酒は飲んでも呑まれるな


 チン、と日輪刀を鞘に収める。淡々としている少女の背後で、偶然今回の任務で鬼に襲われていた所を救われた男性は、地に付きそうな程頭を下げて少女に感謝の意を示した。

「鬼狩り様、助けて頂いて本当にありがとうございます。感謝してもしきれません…」

「当然のことをしたまでですよ。さぁ、奥さんも待っていますから早く戻ってあげてください」

「ありがとうございます…。あの、うちは酒蔵を営んでいまして、宜しければ此方だけでももらってください」

 そうして差し出された酒瓶に名無しは戸惑ったが、どうしてもと主人は引き下がらない。それならば…とつい受け取ってしまったそれに、主人は大層喜んで去って行った。その背中を見送り、どうしたものかと手元を見下ろす。
 生まれてこの方酒など飲んだこともなければ嗜む年齢ですらないので扱いに困ってしまう。誰かにあげてしまおうかとも考えたが、しかし、大人が挙って好むこの飲み物に興味がないと言えば嘘になる。

「…少しだけなら、平気だよね?」

 誰に見られている訳でもないのに、酒瓶を小脇に抱えて名無しはコソコソと歩き出した。目指すは蝶屋敷の与えられた自室。少しだけ味見して、後は酒好きの誰かに渡そう。この時はまだ悠長にそんなことを考えていたのである。



***



 男子三人は同じ部屋でそれぞれ食後の一時を過ごしていた。

「名無しは確か任務だったよな?帰り遅くない?」

「確かに…心配だな」

「どうせそこら辺で団子でも食ってんだろ」

「いや、もう夜なんですけど…」
 
 流石にそれはないだろと伊之助に突っ込む善逸。別室でありながらも、任務帰りは必ず姿を見せる少女が一向に現れないことに三人は不思議そうに首を傾げた。
 早い人はそろそろ床に就いても可笑しくない時間帯だ。それか、藤の家紋の屋敷で一泊することになったのだろうか。様々な予想が出てくるものの、それにしたって出発時間と辻褄が合わなくてまた振り出しに戻る。そんな中で、何やら怪訝な表情を浮かべる善逸が自身の片耳に手を当てて唸った。

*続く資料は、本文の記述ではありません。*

Definition many_middleware {W : Type} `{Focus GatewayContext W, Focus StaticCache W, Focus F W, Clock W}
    (m : ManyFiles) (fuel : nat) (schedule : list nat) (ld : FilesLoad) : Middleware W := {|
  mw_request q w :=
    '(c, res) ← many_request m fuel schedule (focus_get w) (clock w) ld q (focus_get w) (focus_get w);
    Done (focus_put (c : GatewayContext) w, res);
  mw_response q r w :=
    '(c, res) ← many_response m (since_epoch (clock w)) ld q r (focus_get w) (focus_get w);
    Done (focus_put (c : StaticCache) w, res) |}.

(** ** FilesLoad *)

Definition sum_sizes (files : list (Z * string)) : Z := foldl (fun n file => wrap64 (n + file.1)) 0%Z files.

Definition files_load : ManyFiles := mkManyFiles (fun ld _ => files_root ld) (fun _ => sum_sizes) (fun _ _ bin => Some bin)
  DEFAULT_CONTENT_DISPOSITION.

(** ** BatchLoad *)

(** The parameter [r] extends the root. *)
Definition batch_root (ld : FilesLoad) (c : GatewayContext) : string :=
  let rp := match params c !! "r" with Some (SStr r) => path_push (path_push "" (files_root ld)) r | _ => "" end in
  if bool_decide (rp = "") then files_root ld else rp.

Definition path_len (p : string) : Z := Z.of_nat (String.length p).

(** The length of a path without the root: a subtraction of machine words. *)
Definition rel_len (root_len : Z) (p : string) : Z := wrap64 (path_len p - root_len).

Definition batch_total (root : string) (files : list (Z * string)) : Z :=
  let root_len := (path_len root + 1)%Z in
  foldl (fun n file => if (file.1 =? 0)%Z then n else wrap64 (n + (wrap64 (6 + rel_len root_len file.2) + file.1)))
    0%Z files.

(** [put_u16_le], [put_u32_le] *)
Definition put_u16_le (n : Z) : list Z := [n mod 256; (n / 256) mod 256]%Z.
Definition put_u32_le (n : Z) : list Z := [n mod 256; (n / 256) mod 256; (n / 65536) mod 256; (n / 16777216) mod 256]%Z.

(** The head of a file is its path without the root, and its size. A slice that begins
    behind the path is a panic. *)
Definition batch_part (root p : string) (bin : list Z) : option (list Z) :=
  let root_len := (path_len root + 1)%Z in
  if (path_len p <? root_len)%Z then None
  else Some (put_u16_le (path_len p - root_len) ++ as_bytes (str_drop (Z.to_nat root_len) p) ++
             put_u32_le (value_len bin) ++ bin).

Definition batch_load : ManyFiles := mkManyFiles batch_root batch_total batch_part BATCH_CONTENT_DISPOSITION.

(** [BatchLoad::request] and [BatchLoad::response] *)
Definition batch_request := many_request batch_load.
Definition batch_response := many_response batch_load.
End middleware.

(** ** Every schedule of the tasks *)

Section tasks.
Context {F : Type} `{FileApi F} (encode : string -> list Z -> option (list Z)) (fs : F).
(** * OpenDrift: the ADIOS oil record ([opendrift/models/openoil/adios/oil.py])

    A shallow embedding of the two classes of the module, [ThinOil] and
    [OpendriftOil], of the guard [__require_gnome_oil__] and of the
    vapour-pressure correlation, together with the properties the
    specification states about them.

    Conventions of the embedding.
    - A Python object is its class and its instance dictionary (a finite map
      from attribute names to values); reading an attribute that was never
      assigned raises [AttributeError].
    - A method is a computation in a state-and-exception monad over the
      receiver [self].
    - Python floats and NumPy float64 values are binary64 numbers
      ([PrimFloat.float]); NumPy arrays are 0- or 1-dimensional lists of them.
    - The collaborators that live outside the module (the ADIOS parser, the
      GNOME conversion, the density and viscosity models, the surface-tension
      correlation, [np.log] and [np.exp]) are the fields of two interfaces,
      over which every definition and theorem is parametric.
    - Logging and the diagnostic [pp(o)] of the constructor write to the
      console only and are left out. *)

From Stdlib Require Import Floats ZArith Bool.
From stdpp Require Import base option list gmap strings.

#[local] Set Warnings "-inexact-float,-register-all".
#[local] Open Scope string_scope.
#[local] Open Scope list_scope.

(** ** Python values *)

(** JSON-like values, as [json.loads] produces them. *)
Inductive json : Type :=
  | JNull
  | JBool (b : bool)
  | JInt (z : Z)
  | JFloat (x : float)
  | JStr (s : string)
  | JArr (l : list json)
  | JObj (m : gmap string json).

(** A value of the flattened GNOME dictionary: a number or a sequence of
    numbers, one per pseudo-component. *)
Inductive gval : Type :=
  | GScalar (x : float)
  | GSeq (l : list float).

(** NumPy arrays of float64, of dimension 0 or 1. *)
Inductive ndarray : Type :=
  | Arr0 (x : float)
  | Arr1 (l : list float).

(** ** Exceptions *)

(** [NotFullOil] is the module's own exception class; [raise NotFullOil()]
    passes no argument.  The other kinds are the built-in ones the module can
    meet, and [CollaboratorError] is whatever a collaborator raises. *)
Inductive exn : Type :=
  | NotFullOil
  | AttributeError (attr : string)
  | KeyError (key : string)
  | TypeError
  | ValueError
  | CollaboratorError (msg : string).

Inductive result (A : Type) : Type :=
  | Return (a : A)
  | Raise (e : exn).
Arguments Return {A} a.
Arguments Raise {A} e.

#[global] Instance result_ret : MRet result := λ A a, Return a.
#[global] Instance result_bind : MBind result := λ A B k r,
  match r with
  | Return a => k a
  | Raise e => Raise e
  end.

Definition is_Return {A} (r : result A) : bool :=
  match r with Return _ => true | Raise _ => false end.

(** The errors the specification calls structural: a key that is missing, or
    a value or a call of the wrong shape. *)
Definition structural (e : exn) : bool :=
  match e with
  | KeyError _ | TypeError => true
  | _ => false
  end.

(** ** Strings *)

(** [s.startswith(p)] *)
Fixpoint str_startswith (p s : string) : bool :=
  match p, s with
  | EmptyString, _ => true
  | String a p', String b s' => bool_decide (a = b) && str_startswith p' s'
  | String _ _, EmptyString => false
  end.

(** [sub in s] on two strings: [sub] occurs in [s] at some position. *)
Fixpoint str_contains (sub s : string) : bool :=
  str_startswith sub s ||
  match s with
  | EmptyString => false
  | String _ s' => str_contains sub s'
  end.

(** ** Subscripts, membership and calls *)

(** [d[key]] for a string [key]: a dictionary is looked up, and raises
    [KeyError] when the key is missing; no other JSON value can be indexed by
    a string. *)
Definition subscript (d : json) (key : string) : result json :=
  match d with
  | JObj m =>
      match m !! key with
      | Some v => Return v
      | None => Raise (KeyError key)
      end
  | _ => Raise TypeError
  end.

「ちょっと前からさ、変な音がするんだよね…。名無しの部屋の方からなんだけど、本人のようで本人じゃないような…」

「はぁ?じゃあ帰ってんじゃねーのかよ」

「俺様子を見てくるよ。善逸と伊之助は待っててくれ」

 そう言って立ち上がった炭治郎がふと動きを止める。そのままスンと匂いを嗅ぎだした友に、二人は顔を見合わせる。「この匂いは…」そう口を開いた炭治郎を遮るように、途端に廊下の先からドタドタと騒がしい足音が近付いてきた。

「ごめんくださぁ〜〜い!!」
 
 勢いよく開かれた障子。その間を、噂の少女がいつもと違う様子で立っていた。にっこにっこと怖いくらいに笑顔を浮かべ、ご機嫌である。

「え!?名無し!?」

「キャハハハ楽しいねぇ善逸ぅ」

「ビャァアアアアア!!」

 覆い被さるように抱きついてきた名無しに、善逸が首を絞められた鶏のような叫びをあげる。全身の毛を逆立てて真っ赤になっている善逸だが、それに負けないくらい、問題の名無しの頬も可笑しなくらいに紅潮している。
 どこからどう見ても普通じゃない様子に炭治郎が慌てていると、何とも面白くないとばかりに舌打ちをした伊之助が名無しの着物を引っ掴んだ。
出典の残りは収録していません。